C’est lui qui a fait bouger les choses dans le Midwest avant que quiconque sache vraiment ce que cela signifiait. Bennie Moten n’était pas qu’un pianiste. Il était un architecte du son à Kansas City, Missouri. Né le 13 novembre 1894, il y passa sa vie jusqu’à sa mort prématurée le 2 avril 1935. Entre ces dates, il devint l’un des premiers grands chefs d’orchestre à organiser des groupes de jazz au cœur des États-Unis.
Moten a pris les rênes de sa ville natale vers 1922. Il est resté à la barre jusqu’à la fin. Ses toutes premières séances d’enregistrement en 1923 ? Ils n’avaient rien de spécial. Juste un tarif standard pour l’époque.
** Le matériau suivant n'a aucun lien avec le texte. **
Lemma aggregate_languages_spec (repositories : list GitHubDataLoader.Repository) :
  let edges := LanguageTotals.all_edges repositories in
  let out := GitHubDataLoader._aggregate_languages repositories in
  StronglySorted LanguageTotals.usage_ge out /\
  NoDup (map GitHubDataLoader.name out) /\
  (forall lang, In lang out ->
     In (GitHubDataLoader.name lang) (map LanguageTotals.edge_name edges) /\
     GitHubDataLoader.usage_count lang =
       LanguageTotals.total_size (GitHubDataLoader.name lang) edges /\
     Some (GitHubDataLoader.color lang) =
       LanguageTotals.first_color (GitHubDataLoader.name lang) edges) /\
  (forall e, In e edges ->
     In (LanguageTotals.edge_name e) (map GitHubDataLoader.name out)).
Proof.
  intros edges out.
  unfold out, GitHubDataLoader._aggregate_languages.
  rewrite fold_repositories. fold edges.
  assert (Hok : totals_ok edges (fold_left GitHubDataLoader.add_edge edges [])).
  { apply (add_edges_keep_invariant edges [] []).
    split; [constructor |]. split; [constructor | intros e []]. }
  set (d := fold_left GitHubDataLoader.add_edge edges []) in *.
  destruct Hok as (Hnd & Hentries & Hcover).
  pose proof (sorted_reverse_perm GitHubDataLoader.usage_count (PyDict.values d))
    as Hperm.
  assert (Hnames : map GitHubDataLoader.name (PyDict.values d) = map fst d).
  { unfold PyDict.values. rewrite map_map. apply map_ext_in.
    intros kv Hkv. symmetry.
    apply (proj1 (proj1 (Forall_forall _ _) Hentries kv Hkv)). }
  split; [apply sorted_reverse_sorted |]. split; [| split].
  - eapply Permutation_NoDup.
    + apply Permutation_map. symmetry. exact Hperm.
    + now rewrite Hnames.
  - intros lang Hin.
    apply (Permutation_in _ Hperm) in Hin.
    unfold PyDict.values in Hin. apply in_map_iff in Hin as (kv & <- & Hkv).
    destruct (proj1 (Forall_forall _ _) Hentries kv Hkv)
      as (Hname & Hin & Husage & Hcolor).
    rewrite <- Hname. now repeat split.
  - intros e He.
    apply (Permutation_in (l := map GitHubDataLoader.name (PyDict.values d))).
    + apply Permutation_map. symmetry. exact Hperm.
    + rewrite Hnames. now apply Hcover.
Qed.

(** X13. [_aggregate_languages] returns one entry per language that occurs
    in the repositories, each name once: the entry's [usage_count] is the
    sum of the sizes of all edges of that language, its colour is the colour
    of the first edge of that language (the grey [#858585] when GitHub gives
    none), and the entries are in descending order of [usage_count]. *)
Theorem aggregate_languages_totals (repositories : list GitHubDataLoader.Repository) :
  let edges := LanguageTotals.all_edges repositories in
  let out := GitHubDataLoader._aggregate_languages repositories in
  StronglySorted LanguageTotals.usage_ge out /\
  NoDup (map GitHubDataLoader.name out) /\
  (forall lang, In lang out ->
     In (GitHubDataLoader.name lang) (map LanguageTotals.edge_name edges) /\
     GitHubDataLoader.usage_count lang =
       LanguageTotals.total_size (GitHubDataLoader.name lang) edges /\
     Some (GitHubDataLoader.color lang) =
       LanguageTotals.first_color (GitHubDataLoader.name lang) edges) /\
  (forall e, In e edges ->
     In (LanguageTotals.edge_name e) (map GitHubDataLoader.name out)).
Proof. apply aggregate_languages_spec. Qed.

(** * Properties of the colour mathematics (renderer.py) *)

(** ** ColorRGB.blend, lighten, darken *)

Lemma convex_between (a b w : R) :
  0 <= w <= 1 -> 0 <= a <= 1 -> 0 <= b <= 1 ->
  0 <= a * (1 - w) + b * w <= 1.
Proof. intros Hw Ha Hb. nra. Qed.

Lemma blend_in_gamut (a b : ColorRGB.t) (weight : R) :
  0 <= weight <= 1 -> in_gamut a -> in_gamut b ->
  in_gamut (ColorRGB.blend a b weight).
Proof.
  intros Hw (Hr & Hg & Hb) (Hr' & Hg' & Hb').
  unfold in_gamut, ColorRGB.blend. cbn [ColorRGB.r ColorRGB.g ColorRGB.b].
  repeat split; apply convex_between; assumption.
Qed.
Mais la musique a évolué. En 1931, il avait intégré la plupart des membres des Blue Devils de Walter Page dans son propre orchestre. Il ne s’agissait pas tant d’une fusion que d’un rachat de talents.
Le résultat était un son qui définissait une ville.
Le son d’une ville
Vous pouvez l’entendre dans les enregistrements de 1932. Des morceaux comme « Toby » et « Moten Swing » ne sont pas que des chansons. Ce sont des plans. Ils illustrent ce que nous appelons aujourd’hui le jazz orchestral de Kansas City. C’était lâche mais serré. Il y avait de la place pour respirer mais gardait un rythme de conduite.
L’importance de Moten réside dans la façon dont il a structuré le plus grand orchestre de jazz. Il n’a pas seulement choisi des chansons. Il a choisi des joueurs capables de s’écouter. Cette chimie spécifique a créé un modèle.
L’héritage qui lui a survécu
Sa mort en 1935 laisse un vide. La musique avait besoin d’un pilote. Entrez Count Basie.
Basie avait été le deuxième pianiste de Moten. Il n’a pas seulement hérité du groupe. Il l’a rationalisé. Il a pris les restes du Bennie Moten Orchestra et a coupé le gras. Le résultat était une nouvelle machine plus légère. Il est devenu l’un des orchestres les plus marquants de l’histoire du jazz.
Pensez-y. La fondation du Count Basie Orchestra, celui qui a défini l’ère Swing pour des millions de personnes, repose sur les os du groupe de Bennie Moten.
“Son exploit se vérifie lorsque, après sa mort prématurée en 1935, les restes de son groupe furent repris par son deuxième pianiste, Count Basie, et transformés en un nouvel orchestre beaucoup plus rationalisé.”
Moten est souvent oublié dans l’histoire du jazz. Nous parlons d’Armstrong. Nous parlons d’Ellington. Nous mentionnons rarement l’homme qui a appris aux locaux à se balancer avant que le monde ne s’en rende compte. Mais sans que Moten n’absorbe ces joueurs des Blue Devils, la chronologie change. Le son n’était peut-être pas aussi aigu.
Basie a pris l’argile moulée par Moten et l’a cuite dans un four plus chaud. Mais l’argile était toujours là. Vous pouvez entendre Moten à Basie. Vous pouvez entendre Kansas City dans chaque section. Tout a commencé avec un pianiste qui savait organiser une salle remplie de musiciens qui voulaient jouer fort et jouer ensemble. C’est la vraie histoire.